Data l’autorevolezza della fonte, due affermazioni del presidente Pedrazzini meritano un commento. Dice che la CORSI non ha più le responsabilità del passato: vero, ma ciò non deve portare a concludere che non ha più alcuna responsabilità o potere. L’opera buffa della nomina con due concorsi e cambiamenti di limiti di età del nuovo direttore(-ice) regionale è stata condotta, anche se in modo fantozziano, dalla CORSI. De Weck aveva già scelto la direttrice, il concorso dovendo essere solo una pura formalità. Il presidente Pedrazzini lo ha assecondato. I non edificanti dettagli con eliminazione di candidati esterni sono noti a tutti e dal cilindro è uscito (absit iniuria verbis) il coniglio Canetta. La vicenda permette di affermare che la CORSI ha un’importante influenza, fosse solo nell’assecondare o meno i voleri del capo di Berna. Grazie alla schiacciante maggioranza del Consiglio CORSI di allora l’operazione de Weck-Pedrazzini non è riuscita. Questo è potere e responsabilità (che si oppone allo strapotere). Non solo, ma la CORSI propone pure la nomina dei grandi capi, dei funzionari di alto livello (art. 29c) ed è incaricata di suddividere le risorse tra le reti e le aree di programma (art. 29b). Tutto ciò va sotto la rubrica «non responsabilità»? Anche la modestia di chi per tattica preferisce affermare di non aver potere ha un limite nei fatti e nella volontà degli interessati.

Pedrazzini e Biscossa incorrono poi a mio avviso in un errore concettuale. Vedono la CORSI come un club di ultrà, mansueti nei modi ma pur sempre impegnati a fare un tifo scatenato per la squadra del proprio cuore: la RSI. Tifo anche per i pluriquotidiani interventi in riunioni e media di de Weck. Ammirevole l’impegno di quest’ultimo che non si risparmia, coadiuvato in Ticino da un Canetta ormai «senza filtri». L’azione di marketing e di immagine per il direttore è anche comprensibile ma ha un modesto impatto sul problema di fondo: la frattura esistente nel Paese a proposito di RSI. Nel caso di grave inefficienza dell’informazione della RSI dimostrata all’occasione degli attentati terroristici di Parigi e Nizza la CORSI è intervenuta in rappresentanza degli utenti? Se sì, questo è un caso dove la trasparenza senza alcun filtro è utile. La CORSI, abbandonando il ruolo del «fan», dovrebbe attivarsi nel contatto anche in forma privata con i rappresentanti di quelle larghe fasce della popolazione che si trovano in posizione critica, cercare di non aprioristicamente contestare l’esistenza di un malessere che sostanzialmente si concreta nello squilibrio ideologico tra RSI e Paese reale, ma di capirne le ragioni. De Weck, più sottile, ha incontrato ad esempio i rappresentanti della Lega, incontro al quale non presenziavano né Canetta né esponenti della CORSI. Come mai? Perché queste iniziative anche per risanare la spaccatura esistente non le prende anche la CORSI?

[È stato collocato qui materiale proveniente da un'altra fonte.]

(* ===== verification/BuddySeed.v ===== *)
(** * Seeding the free lists

    A range of pages that belong to no block is cut into the largest aligned
    blocks; afterwards exactly these pages are free in addition.  The cut leaves
    no two free buddies behind, unless a free block ended where the range
    begins. *)

From stdpp Require Import functions.
From S2P Require Import Prelude Buddy BuddyInit BuddyLinks BuddyBlocks BuddyShape.
From S2P Require Import BuddyProofs BuddySplit BuddyAlloc.

(** ** The order of the next block *)

Lemma order_floor_loop_spec fuel order pages :
  pow2 order <= pages < pow2 (order + fuel) ->
  let o := order_floor_loop fuel order (pow2 order) pages in pow2 o <= pages < pow2 (S o).
Proof.
  revert order. induction fuel as [|fuel IH]; intros order Hp; cbn [order_floor_loop].
  { rewrite Nat.add_0_r in Hp. lia. }
  replace (Z.shiftl (pow2 order) 1) with (pow2 (S order)) by (rewrite pow2_S, Z.shiftl_mul_pow2; lia).
  destruct (Z.leb_spec (pow2 (S order)) pages); [|lia]. apply IH. rewrite Nat.add_succ_comm. lia.
Qed.

Lemma pages_to_order_floor_spec pages :
  1 <= pages <= U64_MAX ->
  pow2 (pages_to_order_floor pages) <= pages < pow2 (S (pages_to_order_floor pages)).
Proof.
  intros Hp. unfold pages_to_order_floor. apply (order_floor_loop_spec 64 0 pages).
  rewrite pow2_0. change (pow2 (0 + 64)) with 18446744073709551616. unfold U64_MAX in Hp. lia.
Qed.

Lemma seed_order_loop_spec order pfn :
  let o := seed_order_loop order pfn in
  (o <= order)%nat /\ (pow2 o | pfn) /\ forall m, (m <= order)%nat -> (pow2 m | pfn) -> (m <= o)%nat.
Proof.
  induction order as [|order IH]; cbn [seed_order_loop].
  { split_and!; [done|exists pfn; rewrite pow2_0; lia|done]. }
  rewrite block_pages_pow2, land_pow2_minus_1. pose proof (pow2_pos (S order)).
  destruct (Z.eqb_spec (pfn mod pow2 (S order)) 0) as [Hz|Hz]; cbn [negb].
  - split_and!; [done|apply Z.mod_divide; lia|done].
  - destruct IH as (H1 & H2 & H3). split_and!; [lia|done|]. intros m Hm Hd.
    destruct (decide (m = S order)) as [->|]; [|apply H3; [lia|done]].
    apply Z.mod_divide in Hd; lia.
Qed.

(** The largest order that is allowed, available and aligned. *)
Lemma best_seed_order_spec max pfn available :
  1 <= available <= U64_MAX ->
  let o := best_seed_order max pfn available in
  (o <= max)%nat /\ pow2 o <= available /\ (pow2 o | pfn) /\
  forall m, (m <= max)%nat -> pow2 m <= available -> (pow2 m | pfn) -> (m <= o)%nat.
Proof.
  intros Ha. unfold best_seed_order. pose proof (pages_to_order_floor_spec available Ha) as Hf.
  set (f := pages_to_order_floor available) in *.
  destruct (seed_order_loop_spec (Nat.min f max) pfn) as (H1 & H2 & H3).
  set (o := seed_order_loop (Nat.min f max) pfn) in *. split_and!; [lia| |done|].
  - pose proof (pow2_le o f ltac:(lia)). lia.
  - intros m Hm Hav Hd. apply H3; [|done]. assert (m < S f)%nat by (apply pow2_lt; lia). lia.
Qed.

(** ** Placing a block *)

(** No active block meets the pages [a .. b). *)
Definition clear_run (bl : list BlockNode) (a b : Z) : Prop :=
  forall j x, bl !! j = Some x -> active x = true -> Z.of_nat j + pow2 (n_order x) <= a \/ b <= Z.of_nat j.

(** The pages [P], [n] of them, are free in addition, and counted. *)
Record seeded (s : BuddyAllocator) (P : Z -> Prop) (n : Z) (s' : BuddyAllocator) : Prop := {
  sd_shape : exists L', shape s' L';
  sd_core : core s' = core (set_stats (set_free (free_pages_count (stats s) + n) (stats s)) s);
  sd_pages p : page_free (blocks s') p <-> page_free (blocks s) p \/ P p;
  sd_held j b : held (blocks s') j b <-> held (blocks s) j b;
  sd_free_sum : sumZ free_size (blocks s') = sumZ free_size (blocks s) + n;
  sd_held_sum : sumZ held_size (blocks s') = sumZ held_size (blocks s);
  sd_active j b : blocks s' !! j = Some b -> active b = true ->
    blocks s !! j = Some b \/ forall p, covers j (n_order b) p -> P p }.

Definition run (a n : Z) : Z -> Prop := fun p => a <= p < a + n.

Lemma core_set_free s s' v :
  core s' = core s -> core (set_stats (set_free v (stats s')) s') = core (set_stats (set_free v (stats s)) s).
Proof. destruct s as [? ? ? ? ? ? ? []], s' as [? ? ? ? ? ? ? []]. unfold core. simpl. intros [=]. by subst. Qed.

Lemma seeded_refl s L P : shape s L -> (forall p, ~ P p) -> seeded s P 0 s.
Proof.
  intros Hsh HP. split; try done.
  - by exists L.
  - rewrite Z.add_0_r. by destruct s as [? ? ? ? ? ? ? []].
  - intros p. specialize (HP p). tauto.
  - lia.
  - intros. by left.
Qed.

Lemma seeded_trans s1 s2 s3 P Q R n m :
  seeded s1 P n s2 -> seeded s2 Q m s3 -> (forall p, R p <-> P p \/ Q p) -> seeded s1 R (n + m) s3.
Proof.
  intros [] [] HR. split; try done.
  - rewrite sd_core1. rewrite (core_set_free _ _ _ sd_core0). f_equal.
    apply (f_equal (fun s => free_pages_count (stats s))) in sd_core0. simpl in sd_core0. rewrite sd_core0.
    destruct s1 as [? ? ? ? ? ? ? []]. simpl. by rewrite Z.add_assoc.
  - intros p. rewrite sd_pages1, sd_pages0, HR. tauto.
  - intros j b. by rewrite sd_held1.
  - lia.
  - lia.
  - intros j b Hb Ha. destruct (sd_active1 j b Hb Ha) as [Hj|Hj].
    + destruct (sd_active0 j b Hj Ha) as [?|Hp]; [by left|right]. intros p Hc. apply HR. left. by apply Hp.
    + right. intros p Hc. apply HR. right. by apply Hj.
Qed.

Lemma seeded_iff s P Q n s' : seeded s P n s' -> (forall p, P p <-> Q p) -> seeded s Q n s'.
Proof.
  intros [] HPQ. split; try done.
  - intros p. by rewrite sd_pages0, HPQ.
  - intros j b Hb Ha. destruct (sd_active0 j b Hb Ha) as [?|Hp]; [by left|right].
    intros p Hc. by apply HPQ, Hp.
Qed.

Lemma seeded_segments s P n s' : seeded s P n s' -> segments s' = segments s.
Proof. intros []. apply (core_segments _ _ sd_core0). Qed.

Lemma seeded_clear s P n s' a b :
  seeded s P n s' -> clear_run (blocks s) a b -> (forall p, P p -> p < a \/ b <= p) -> a < b ->
  clear_run (blocks s') a b.
Proof.
  intros Hsd Hc HP Hab j x Hx Ha. destruct (sd_active _ _ _ _ Hsd j x Hx Ha) as [?|Hp]; [by eapply Hc|].
  pose proof (pow2_pos (n_order x)).
  assert (forall p, Z.of_nat j <= p < Z.of_nat j + pow2 (n_order x) -> p < a \/ b <= p) as Hout by (intros; by apply HP, Hp).
  destruct (Z.lt_ge_cases (Z.of_nat j) a); [left|right; destruct (Hout (Z.of_nat j)); lia].
  destruct (Z.lt_ge_cases a (Z.of_nat j + pow2 (n_order x))); [|done]. destruct (Hout a); lia.
Qed.

(** One block is placed and counted. *)
Lemma seed_step s L k seg i o :
  shape s L -> fits (segments s) (Z.of_nat i) o k seg -> vacant (blocks s) (Z.of_nat i) o ->
  exists s1 s2, new_node (addr_of seg (Z.of_nat i)) o k (fl_type seg) true s = Done (Some (S i), s1) /\
    add_to_free_list (S i) s1 = Done (tt, s2) /\
    blocks s2 = <[i := block_node (addr_of seg (Z.of_nat i)) o k (fl_type seg) true]> (blocks s) /\
    segments s2 = segments s /\
    seeded s (run (Z.of_nat i) (pow2 o)) (pow2 o) (set_stats (set_free (free_pages_count (stats s2) + block_pages o) (stats s2)) s2).
Proof.
  intros Hsh Hf Hv. destruct (step_put_free s L Hsh i o k seg Hf Hv) as (s1 & s2 & H1 & H2 & Hsh2 & Hbl & Hcore).
  destruct (block_lookup _ _ Hsh _ _ _ (proj1 Hf) (fits_in _ _ _ _ _ Hf)) as [b0 Hb0].
  rewrite Nat2Z.id in Hb0. pose proof (vacant_inactive _ _ _ _ Hv Hb0) as Hin.
  exists s1, s2. split_and!; [done|done|done|apply (core_segments _ _ Hcore)|].
  rewrite block_pages_pow2. set (s3 := set_stats _ s2). assert (blocks s3 = blocks s2) as Hbl3 by done.
  split; rewrite ?Hbl3, ?Hbl.
  - eexists. unfold s3. by eapply shape_stats.
  - unfold s3. rewrite (core_set_free _ _ _ Hcore). by rewrite (core_free _ _ Hcore).
  - intros p. rewrite (page_free_insert (segments s) _ _ b0) by (done || apply Hsh). rewrite Hin. simpl.
    unfold covers, run. clear. intuition congruence.
  - intros j b. rewrite (held_insert _ _ b0) by done.
    destruct (decide (j = i)) as [->|Hne]; [|clear -Hne; naive_solver].
    split; [intros [(_ & -> & _ & [?|?])|[? _]]; done|]. intros [Hb' [?|?]]; congruence.
  - rewrite (sumZ_insert _ _ _ _ _ Hb0), (proj1 (sizes_inactive _ Hin)), (proj1 (sizes_new _ _ _ _ _)). lia.
  - rewrite (sumZ_insert _ _ _ _ _ Hb0), (proj2 (sizes_inactive _ Hin)), (proj2 (sizes_new _ _ _ _ _)). lia.
  - intros j b [(-> & <- & _)|[_ Hj]]%list_lookup_insert_Some _; [by right|by left].
Qed.

(** ** A range *)

(** A free block of the segment that ends at [e] could not have been larger
    within the pages up to [r]. *)
Definition greedy_end (bl : list BlockNode) (k : nat) (seg : BuddySegment) (e r : Z) : Prop :=
  forall j b, bl !! j = Some b -> n_state b = NODE_FREE -> n_seg_idx b = k ->
    Z.of_nat j + pow2 (n_order b) = e -> (n_order b < max_order seg)%nat ->
    (pow2 (S (n_order b)) | pfn_of seg (Z.of_nat j)) -> r < Z.of_nat j + pow2 (S (n_order b)).

Lemma greedy_start bl k seg e r : ~ page_free bl (e - 1) -> greedy_end bl k seg e r.
Proof.
  intros Hn j b Hb Hst _ He _ _. destruct Hn. exists j, b. split_and!; try done. unfold covers.
  pose proof (pow2_pos (n_order b)). lia.
Qed.

(** Placing the block at the start of the run does not leave buddies unmerged. *)
Lemma greedy_tidy segs bl k seg i o a fl r :
  tidy false segs bl -> segs !! k = Some seg -> greedy_end bl k seg (Z.of_nat i) r ->
  clear_run bl (Z.of_nat i) r -> ~ page_free bl r -> Z.of_nat i + pow2 o <= r ->
  (pow2 o | pfn_of seg (Z.of_nat i)) -> tidy false segs (<[i := block_node a o k fl true]> bl).
Proof.
  intros Ht Hk Hgr Hclear Hnr Hr Hal. apply (tidy_put _ _ _ _ _ seg); [done|done|left]. simpl.
  intros Hmax j b Hj Hst Hord Hkb Hbud. pose proof (pow2_pos o). pose proof (pow2_S o).
  pose proof (Hclear j b Hj ltac:(apply active_state; congruence)) as Hcl.
  destruct (buddy_cases _ _ _ _ Hal Hbud) as [[Hq _]|[Hq Hd]]; rewrite Hord in Hcl.
  { apply Hnr. exists j, b. split_and!; try done. unfold covers. rewrite Hord. lia. }
  pose proof (Hgr j b Hj Hst Hkb) as Hgj. rewrite Hord in Hgj.
  specialize (Hgj ltac:(lia) Hmax Hd). lia.
Qed.

(** The block itself could not have been larger. *)
Lemma greedy_next bl k seg i o a fl r :
  clear_run bl (Z.of_nat i) r -> Z.of_nat i + pow2 o <= r ->
  (forall m, (m <= max_order seg)%nat -> pow2 m <= r - Z.of_nat i ->
     (pow2 m | pfn_of seg (Z.of_nat i)) -> (m <= o)%nat) ->
  greedy_end (<[i := block_node a o k fl true]> bl) k seg (Z.of_nat i + pow2 o) r.
Proof.
  intros Hclear Hr Hmax j b [(-> & <- & _)|[Hne Hj]]%list_lookup_insert_Some Hst Hk He Ho Hd; simpl in *.
  - destruct (Z.lt_ge_cases r (Z.of_nat j + pow2 (S o))) as [|Hge]; [done|].
    specialize (Hmax (S o) Ho ltac:(lia) Hd). lia.
  - pose proof (Hclear j b Hj ltac:(apply active_state; congruence)).
    pose proof (pow2_pos o). pose proof (pow2_pos (n_order b)). lia.
Qed.

Lemma pages_u64 s L k seg :
  shape s L -> segments s !! k = Some seg -> 0 <= node_base seg /\ total_pages seg <= U64_MAX.
Proof.
  intros Hsh Hk. pose proof (sh_segs _ _ Hsh) as Hsegs. pose proof (so_pages _ (sg_ok _ _ Hsegs _ _ Hk)).
  pose proof (sg_cap_max _ _ Hsegs).
  pose proof (in_seg_cap _ _ Hsegs k seg (node_base seg) Hk ltac:(unfold in_seg; lia)).
  pose proof (in_seg_cap _ _ Hsegs k seg (node_base seg + total_pages seg - 1) Hk ltac:(unfold in_seg; lia)). lia.
Qed.

Lemma seed_loop_spec k seg r fuel s L cur :
  shape s L -> segments s !! k = Some seg -> 0 <= cur <= r -> r <= total_pages seg ->
  clear_run (blocks s) (node_base seg + cur) (node_base seg + r) -> r - cur <= Z.of_nat fuel ->
  exists s', seed_loop fuel k seg cur r s = Done (Ok tt, s') /\
    seeded s (run (node_base seg + cur) (r - cur)) (r - cur) s' /\
    (tidy false (segments s) (blocks s) ->
     greedy_end (blocks s) k seg (node_base seg + cur) (node_base seg + r) ->
     ~ page_free (blocks s) (node_base seg + r) ->
     tidy false (segments s) (blocks s')).
Proof.
  revert s L cur. induction fuel as [|fuel IH]; intros s L cur Hsh Hk Hc Hr Hclear Hfuel; cbn [seed_loop];
    (destruct (Z.ltb_spec cur r) as [Hlt|Hge];
      [|exists s; replace (r - cur) with 0 by lia; split_and!; [done|eapply seeded_refl; [done|unfold run; lia]|done]]); [lia|].
  pose proof (sg_ok _ _ (sh_segs _ _ Hsh) _ _ Hk) as Hseg.
  destruct (pages_u64 _ _ _ _ Hsh Hk) as [Hbase Hu].
  assert (exists i, node_base seg + cur = Z.of_nat i) as [i Hi] by (exists (Z.to_nat (node_base seg + cur)); lia).
  replace (start (range seg) + cur * PAGE_SIZE) with (addr_of seg (Z.of_nat i)) by (unfold addr_of; lia).
  rewrite Hi, addr_of_div in * by done.
  destruct (best_seed_order_spec (max_order seg) (pfn_of seg (Z.of_nat i)) (r - cur)) as (O1 & O2 & O3 & O4).
  { lia. }
  set (o := best_seed_order _ _ _) in *. clearbody o. pose proof (pow2_pos o) as Hpos.
  destruct (seed_step s L k seg i o Hsh) as (s1 & s2 & R1 & R2 & Hbl & Hs2 & Hsd).
  { split_and!; try done; lia. }
  { intros j b Hb Ha. pose proof (Hclear j b Hb Ha). lia. }
  rewrite (bindM _ _ _ _ _ R1), (bindM _ _ _ _ _ R2), map_stats_bind.
  set (s3 := set_stats _ s2) in *. destruct (sd_shape _ _ _ _ Hsd) as [L3 Hsh3].
  rewrite block_pages_pow2.
  assert (node_base seg + (cur + pow2 o) = Z.of_nat i + pow2 o) as Hnext by lia.
  destruct (IH s3 L3 (cur + pow2 o) Hsh3) as (s' & Hrun & Hsd' & Ht); rewrite ?Hnext in *; try lia.
  - by change (segments s3) with (segments s2); rewrite Hs2.
  - intros j b Hb Ha. destruct (sd_active _ _ _ _ Hsd j b Hb Ha) as [Hj|Hj].
    + pose proof (Hclear j b Hj Ha). lia.
    + pose proof (pow2_pos (n_order b)). specialize (Hj (Z.of_nat j + pow2 (n_order b) - 1)).
      unfold covers, run in Hj. lia.
  - exists s'. split; [done|]. split.
    + replace (r - cur) with (pow2 o + (r - (cur + pow2 o))) by lia.
      eapply seeded_trans; [done|done|]. intros p. unfold run. lia.
    + intros Htd Hgr Hnr. change (segments s3) with (segments s2) in Ht. rewrite Hs2 in Ht.
      change (blocks s3) with (blocks s2) in Ht. rewrite Hbl in Ht. apply Ht.
      * eapply greedy_tidy; try done; lia.
      * apply greedy_next; [done|lia|]. intros m H1 H2. apply O4; [done|lia].
      * rewrite <- Hbl. intros [Hp|Hp]%(sd_pages _ _ _ _ Hsd); [done|unfold run in Hp; lia].
Qed.

Lemma seed_free_range_spec s L k seg a r :
  shape s L -> segments s !! k = Some seg -> 0 <= a <= r -> r <= total_pages seg ->
  clear_run (blocks s) (node_base seg + a) (node_base seg + r) ->
  exists s', seed_free_range k a r s = Done (Ok tt, s') /\ 
    seeded s (run (node_base seg + a) (r - a)) (r - a) s' /\
    (tidy false (segments s) (blocks s) ->
     greedy_end (blocks s) k seg (node_base seg + a) (node_base seg + r) ->
     ~ page_free (blocks s) (node_base seg + r) -> tidy false (segments s) (blocks s')).
Proof.
  intros. unfold seed_free_range, segment. rewrite get_bind, H0. eapply seed_loop_spec; try done. lia.
Qed.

La frattura nel Paese esiste e non verrà risanata mettendo al bando chi critica sospettandolo di secondi fini o di partito preso. Addurre quale scusa che tanto ci sarà sempre qualcuno a cui la RSI non piacerà è poco dignitoso. La vicepresidente Biscossa a giusta ragione ritiene che quello che può fare la CORSI è importante. Ma dovrebbe uscire da una visione «propagandistica» e di organizzazione di conferenze che ormai hanno perso molto in attrazione (non solo quelle CORSI). È indispensabile tentare il raccordo con le forze critiche, trovare soluzioni alle richieste di equilibrio e rappresentanze di pluralità di voci, tranquillizzare su eccessi burocratici e su costi, cercare di capire e di costituire un fronte unico (ma non a senso unico) per la difesa degli interessi culturali del Ticino (e del contributo economico dovutoci) anche tramite RSI. Funzione importantissima, a condizione di volerne assumere la responsabilità.